Senior Associate, Specialist Security Risk Assessment, Legal Compliance

Job Purpose

The Security Risk Assessment Specialist is responsible for identifying, evaluating, and mitigating security risks across DBS Bank India Limited (DBIL) operations, including its branches, ATMs, and outsourced service providers. This role plays a critical part in safeguarding DBIL's assets, personnel, and information by ensuring robust security measures are in place and continually improved. The specialist will work collaboratively with various stakeholders to maintain a secure operating environment aligned with global best practices and regulatory requirements.

Key Roles and Responsibilities

Security Risk Assessments & Management:

• Conduct comprehensive security risk assessments of DBIL Branches to identify vulnerabilities and threats.
• Perform security risk assessments of DBIL ATMs, ensuring identified security risks are addressed by relevant parties.
• Conduct security risk assessments of premises belonging to outsourced service providers as and when required, ensuring compliance with DBS security standards.
• Lead operational risk reviews for outsourced service providers prior to their on-boarding, focusing on physical and operational security aspects.
• Publish detailed security risk assessment reports to appropriate stakeholders and ensure the timely implementation of necessary corrective actions.
• Suggest and implement effective control measures to mitigate identified security risks.
• Monitor and review the effectiveness of existing security controls and recommend enhancements based on evolving threat landscapes and business needs.
• Develop and maintain a risk register for identified security risks, tracking their status and mitigation progress.

Stakeholder Management & Collaboration:

• Collaborate effectively with various business verticals across DBIL to understand their operations and integrate security considerations into their processes.
• Manage relationships with internal and external stakeholders, including business units, IT, legal, compliance, and third-party vendors, to ensure security objectives are met.
• Represent Physical Security in relevant committees such as the Information and Operational Risk Committee (IORC) and the IT Project Review Committee (ITPRC), providing expert input on security matters.
• Facilitate communication and awareness of security policies, standards, and best practices among stakeholders.

Policy & Compliance:

• Stay abreast of global security risk assessment methodologies, industry best practices, and regulatory requirements (e.g., local regulations, global banking security standards).
• Contribute to the development and refinement of corporate security policies, standards, and guidelines.
• Ensure all security risk assessment activities are conducted in compliance with internal policies and external regulations.

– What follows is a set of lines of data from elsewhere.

Lemma undec_cons d l : undec (d :: l) = (d - 48) * 10 ^ Z.of_nat (length l) + undec l.
Proof. unfold undec at 1. cbn [fold_left]. rewrite undec_app_acc. lia. Qed.

(** The digits of a number below [10 ^ k], [k] at least one. *)
Lemma udec_loop_spec fuel : forall x acc (k : nat), 0 <= x < 10 ^ Z.of_nat k ->
  (1 <= k <= fuel)%nat -> exists l, udec_loop fuel x acc = l ++ acc /\
    (1 <= length l <= k)%nat /\ Forall is_digit l /\ undec l = x.
Proof.
  induction fuel as [|fuel IH]; intros x acc k Hx Hk; [lia|]. cbn [udec_loop].
  pose proof (Z.mod_pos_bound x 10 ltac:(lia)) as Hm. case_bool.
  - exists [48 + x mod 10]. split; [done|]. split; [simpl; lia|].
    split; [repeat constructor; unfold is_digit; lia|].
    rewrite undec_cons. simpl. rewrite Z.mod_small by lia. unfold undec. simpl. lia.
  - assert (2 <= k)%nat.
    { destruct k as [|[|k]]; [lia| |lia]. simpl in Hx. lia. }
    destruct (IH (x / 10) ((48 + x mod 10) :: acc) (pred k)) as (l & E & Hl & Hd & Hv).
    { split; [apply Z.div_pos; lia|]. apply Z.div_lt_upper_bound; [lia|].
      rewrite <- Z.pow_succ_r by lia. replace (Z.succ (Z.of_nat (pred k))) with (Z.of_nat k) by lia.
      lia. }
    { lia. }
    exists (l ++ [48 + x mod 10]). rewrite E, <- app_assoc. split; [done|].
    rewrite length_app. split; [simpl; lia|]. split.
    + apply Forall_app. split; [done|]. repeat constructor; unfold is_digit; lia.
    + unfold undec in *. rewrite fold_left_app, Hv. cbn [fold_left].
      pose proof (Z.div_mod x 10 ltac:(lia)). lia.
Qed.

Lemma udec_spec x (k : nat) : 0 <= x < 10 ^ Z.of_nat k -> (1 <= k <= 20)%nat ->
  (1 <= length (udec x) <= k)%nat /\ Forall is_digit (udec x) /\ undec (udec x) = x.
Proof.
  intros Hx Hk. destruct (udec_loop_spec 20 x [] k Hx Hk) as (l & E & H).
  unfold udec. by rewrite E, app_nil_r.
Qed.

Lemma udec_u64 x : in_u64 x ->
  (1 <= length (udec x) <= 20)%nat /\ Forall is_digit (udec x) /\ undec (udec x) = x.
Proof. unfold in_u64. intros H. apply udec_spec; [simpl; lia|lia]. Qed.

Lemma udec_inj x y : in_u64 x -> in_u64 y -> udec x = udec y -> x = y.
Proof.
  intros Hx Hy E. apply udec_u64 in Hx as (_ & _ & <-), Hy as (_ & _ & <-). by rewrite E.
Qed.

Definition is_dot_digit (c : Z) : Prop := c = 46 \/ is_digit c.

Lemma inet_ntoa_spec a : in_u32 a ->
  (1 <= length (inet_ntoa a) <= 15)%nat /\ Forall is_dot_digit (inet_ntoa a).
Proof.
  unfold in_u32, inet_ntoa. intros Ha.
  assert (Hb : forall b, 0 <= b < 2 ^ 8 ->
    (1 <= length (udec b) <= 3)%nat /\ Forall is_dot_digit (udec b)).
  { intros b Hb. destruct (udec_spec b 3) as (Hl & Hd & _); [simpl; lia|lia|].
    split; [done|]. eapply Forall_impl; [exact Hd|]. by right. }
  destruct (Hb (a mod 2 ^ 8)) as [L0 D0]; [zdm|].
  destruct (Hb (a / 2 ^ 8 mod 2 ^ 8)) as [L1 D1]; [zdm|].
  destruct (Hb (a / 2 ^ 16 mod 2 ^ 8)) as [L2 D2]; [zdm|].
  destruct (Hb (a / 2 ^ 24)) as [L3 D3]; [zdm|].
  rewrite !length_app. cbn [length]. split; [lia|].
  rewrite !Forall_app. repeat split; try done; by repeat constructor.
Qed.

(** A run of digits ends at the first dot. *)
Lemma dotted_inj l l' r r' : Forall is_digit l -> Forall is_digit l' ->
  l ++ [46] ++ r = l' ++ [46] ++ r' -> l = l' /\ r = r'.
Proof.
  unfold is_digit. intros Hl. revert l'. induction Hl as [|c l Hc Hl IH]; intros l' Hl' E.
  - destruct Hl' as [|c' l' Hc' Hl']; simpl in E; [by simplify_eq|]. simplify_eq. lia.
  - destruct Hl' as [|c' l' Hc' Hl']; injection E as -> E; [lia|].
    apply IH in E as [-> ->]; auto.
Qed.

Lemma inet_ntoa_inj a b : in_u32 a -> in_u32 b -> inet_ntoa a = inet_ntoa b -> a = b.
Proof.
  unfold in_u32. intros Ha Hb E. unfold inet_ntoa in E.
  assert (H : forall x, 0 <= x < 2 ^ 8 -> Forall is_digit (udec x)).
  { intros x Hx. apply (udec_spec x 3); simpl; lia. }
  assert (Hi : forall x y, 0 <= x < 2 ^ 8 -> 0 <= y < 2 ^ 8 -> udec x = udec y -> x = y).
  { intros x y ? ?. apply udec_inj; unfold in_u64; lia. }
  apply dotted_inj in E as [E0 E]; [|apply H; zdm..].
  apply dotted_inj in E as [E1 E]; [|apply H; zdm..].
  apply dotted_inj in E as [E2 E3]; [|apply H; zdm..].
  apply Hi in E0; [|zdm..]. apply Hi in E1; [|zdm..].
  apply Hi in E2; [|zdm..]. apply Hi in E3; [|zdm..]. zdm.
Qed.

(** ** What [parse_match] builds *)

(** The string of a field the function can render. *)
Definition field_string (f : flow) (i : nat) : option (list Z) :=
  match i with
  | 1%nat => Some (udec (metadata f))
  | 5%nat => Some (udec (ofp_port f))
  | 8%nat => Some (udec (dl_type f))
  | 9%nat => Some (udec (vlan_tci f))
  | 10%nat => Some (udec (mpls_lse f))
  | 14%nat => Some (udec (ipv6_label f))
  | 15%nat => Some (inet_ntoa (nw_src f))
  | 16%nat => Some (inet_ntoa (nw_dst f))
  | 17%nat => Some (udec (nw_frag f))
  | 18%nat => Some (udec (nw_tos f))
  | 19%nat => Some (udec (nw_ttl f))
  | 20%nat => Some (udec (nw_proto f))
  | 23%nat => Some (udec (tcp_flags f))
  | 25%nat => Some (udec (tp_src f))
  | _ => None
  end.

(** The fields that can be rendered. *)
Definition renderable : list nat := [1; 5; 8; 9; 10; 14; 15; 16; 17; 18; 19; 20; 23; 25]%nat.

(** The bits of a bitmap that name a field. *)
Definition selected (bitmap : Z) : list nat :=
  List.filter (fun i => Z.testbit bitmap (Z.of_nat i)) (seq 0 26).

Definition renders (bitmap : Z) : Prop := Forall (fun i => i ∈ renderable) (selected bitmap).

Definition match_string (f : flow) (bitmap : Z) : list Z :=
  concat (default [] <$> (field_string f <$> selected bitmap)).

#[export] Instance renders_dec bitmap : Decision (renders bitmap).
Proof. unfold renders. apply _. Defined.

(** A buffer of [parse_match] that holds a string. *)
Definition holds (b : cbuf) (s : list Z) : Prop :=
  length b = 1024%nat /\ c_str b = Ok s /\ Forall is_dot_digit s.

Lemma dot_digit_nonzero s : Forall is_dot_digit s -> Forall (fun c => c <> 0) s.
Proof. intros H. eapply Forall_impl; [exact H|]. unfold is_dot_digit, is_digit. lia. Qed.

Lemma put_string_holds s : Forall is_dot_digit s -> (length s < 1024)%nat ->
  exists b, put_string (xmalloc 1024) s = Ok b /\ holds b s.
Proof.
  intros Hs Hl. unfold put_string.
  assert (E : memcpy (xmalloc 1024) (s ++ [0]) 0 (Z.of_nat (length s) + 1)
    = Ok ((Some <$> (s ++ [0])) ++ drop (length (s ++ [0])) (xmalloc 1024))).
  { rewrite <- (memcpy_key (xmalloc 1024) [] (s ++ [0]) [] (Z.of_nat (length s) + 1)).
    - by rewrite app_nil_r.
    - rewrite length_app. simpl. lia.
    - rewrite length_app. change (length (xmalloc 1024)) with 1024%nat. simpl. lia. }
  rewrite E. eexists. split; [done|]. split; [|split; [|done]].
  - rewrite length_app, length_fmap, length_drop, length_app.
    change (length (xmalloc 1024)) with 1024%nat. simpl. lia.
  - rewrite fmap_app, <- app_assoc. change ((Some <$> [0]) ++ ?r) with (Some 0 :: r).
    rewrite c_str_bytes. by rewrite upto_nul_id by by apply dot_digit_nonzero.
Qed.

Lemma strcat_holds dst src d s : holds dst d -> holds src s ->
  (length d + length s < 1024)%nat -> exists b, strcat dst src = Ok b /\ holds b (d ++ s).
Proof.
  intros (Hld & Hd & Fd) (_ & Hs & Fs) Hl. unfold strcat. rewrite Hd, Hs. cbn [rbind].
  destruct (Nat.leb_spec (length d + length s + 1) (length dst)); [|lia].
  eexists. split; [done|]. assert (Forall is_dot_digit (d ++ s)) by by apply Forall_app.
  split; [|split; [|done]].
  - rewrite length_app, length_fmap, length_drop, !length_app. simpl. lia.
  - rewrite (app_assoc d), fmap_app, <- app_assoc.
    change ((Some <$> [0]) ++ ?r) with (Some 0 :: r).
    rewrite c_str_bytes. by rewrite upto_nul_id by by apply dot_digit_nonzero.
Qed.

Lemma udec_field x : in_u64 x -> Forall is_dot_digit (udec x) /\ (1 <= length (udec x) <= 20)%nat.
Proof.
  intros H. apply udec_u64 in H as (Hl & Hd & _). split; [|done].
  eapply Forall_impl; [exact Hd|]. by right.
Qed.

Lemma field_string_bound f i s : flow_ok f -> field_string f i = Some s ->
  Forall is_dot_digit s /\ (1 <= length s <= 20)%nat.
Proof.
  intros Hf E. unfold flow_ok, in_u8, in_u16, in_u32, in_u64 in Hf. unfold field_string in E.
  assert (Hip : forall a, 0 <= a < 2 ^ 32 ->
    Forall is_dot_digit (inet_ntoa a) /\ (1 <= length (inet_ntoa a) <= 20)%nat).
  { intros a Ha. destruct (inet_ntoa_spec a); [done|]. split; [done|lia]. }
  do 26 (destruct i as [|i]; [first [discriminate E | injection E as <-;
    first [apply Hip; lia | apply udec_field; unfold in_u64; lia]]|]). discriminate E.
Qed.

Lemma field_temp_holds f i : flow_ok f -> i ∈ renderable ->
  exists s b, field_string f i = Some s /\ field_temp f i = Ok b /\ holds b s /\
    (1 <= length s <= 20)%nat.
Proof.
  intros Hf Hi.
  assert (exists s, field_string f i = Some s /\ field_temp f i = put_string (xmalloc 1024) s)
    as (s & Es & Et).
  { unfold renderable in Hi. repeat (apply elem_of_cons in Hi as [->|Hi]; [eauto|]).
    by apply not_elem_of_nil in Hi. }
  destruct (field_string_bound f i s Hf Es) as [Fs Ls].
  destruct (put_string_holds s Fs) as (b & Eb & Hb); [lia|].
  exists s, b. rewrite Et. auto.
Qed.

Lemma land_bit bitmap i : (Z.land bitmap (Z.shiftl 1 (Z.of_nat i)) =? 0)
  = negb (Z.testbit bitmap (Z.of_nat i)).
Proof.
  rewrite Z.shiftl_1_l. destruct (Z.eqb_spec (Z.land bitmap (2 ^ Z.of_nat i)) 0) as [E|E].
  - apply (f_equal (fun z => Z.testbit z (Z.of_nat i))) in E.
    rewrite Z.land_spec, Z.pow2_bits_true, andb_true_r, Z.bits_0 in E by lia. by rewrite E.
  - destruct (Z.testbit bitmap (Z.of_nat i)) eqn:Et; [done|]. exfalso. apply E.
    apply Z.bits_inj. intros j. rewrite Z.land_spec, Z.bits_0.
    destruct (Z.eq_dec j (Z.of_nat i)) as [->|Hj]; [by rewrite Et|].
    rewrite Z.pow2_bits_false by lia. apply andb_false_r.
Qed.

(** The string built so far: null until a field was selected. *)
Definition built (mtch : option cbuf) (s : list Z) : Prop :=
  match mtch with None => s = [] | Some b => s <> [] /\ holds b s end.

Lemma parse_match_loop_spec f bitmap n : forall i mtch s, flow_ok f ->
  Forall (fun j => j ∈ renderable)
    (List.filter (fun j => Z.testbit bitmap (Z.of_nat j)) (seq i n)) ->
  built mtch s -> (length s <= 20 * i)%nat -> (i + n <= 26)%nat ->
  exists mtch', parse_match_loop n i f bitmap mtch = Ok mtch' /\
    built mtch' (s ++ concat (default [] <$> (field_string f <$>
      List.filter (fun j => Z.testbit bitmap (Z.of_nat j)) (seq i n)))).
Proof.
  induction n as [|n IH]; intros i mtch s Hf Hr Hm Hl Hn.
  { exists mtch. simpl. by rewrite app_nil_r. }
  cbn [parse_match_loop seq List.filter] in *. rewrite land_bit.
  destruct (Z.testbit bitmap (Z.of_nat i)); cbn [negb]; [|apply IH; auto; lia].
  apply Forall_cons in Hr as [Hi Hr].
  destruct (field_temp_holds f i Hf Hi) as (t & b & Es & -> & Hb & Hlt). cbn [rbind].
  csimpl. rewrite Es. cbn [default from_option id]. rewrite app_assoc.
  destruct mtch as [m|]; cbn [built] in Hm.
  - destruct Hm as [Hne Hm]. destruct (strcat_holds m b s t Hm Hb) as (m' & -> & Hm'); [lia|].
    cbn [rbind]. apply IH; auto; [|rewrite length_app; lia|lia].
    split; [|done]. by destruct s.
  - subst s. apply IH; auto; [|simpl; lia|lia]. split; [|done]. simpl. by destruct t; [simpl in *; lia|].
Qed.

Investigation & Incident Support:

• Provide security expertise and support during security incidents and investigations, contributing to root cause analysis and preventative measures.
• Participate in post-incident reviews to identify lessons learned and improve future security postures.

Training & Awareness:

• Develop and deliver security awareness training programs for employees and relevant stakeholders on security risks and their mitigation.
• Promote a strong security culture within the organization.

Qualifications and Experience

• Bachelor's degree in security management, Risk Management, Information Technology, or a related field.
• Proven experience in conducting security risk assessments, preferably within the banking or financial services industry.
• Strong understanding of physical security systems, operational security processes, and relevant security technologies.
• Familiarity with global security standards, frameworks, and regulatory requirements (e.g., ISO 27001, RBI guidelines).
• Excellent analytical, problem-solving, and decision-making skills.
• Strong communication, interpersonal, and presentation skills, with the ability to articulate complex security concepts to diverse audiences.
• Demonstrated ability to work independently and collaboratively in a fast-paced environment.
• Experience in stakeholder management and influencing outcomes.
• Proficiency in drafting comprehensive reports and documentation.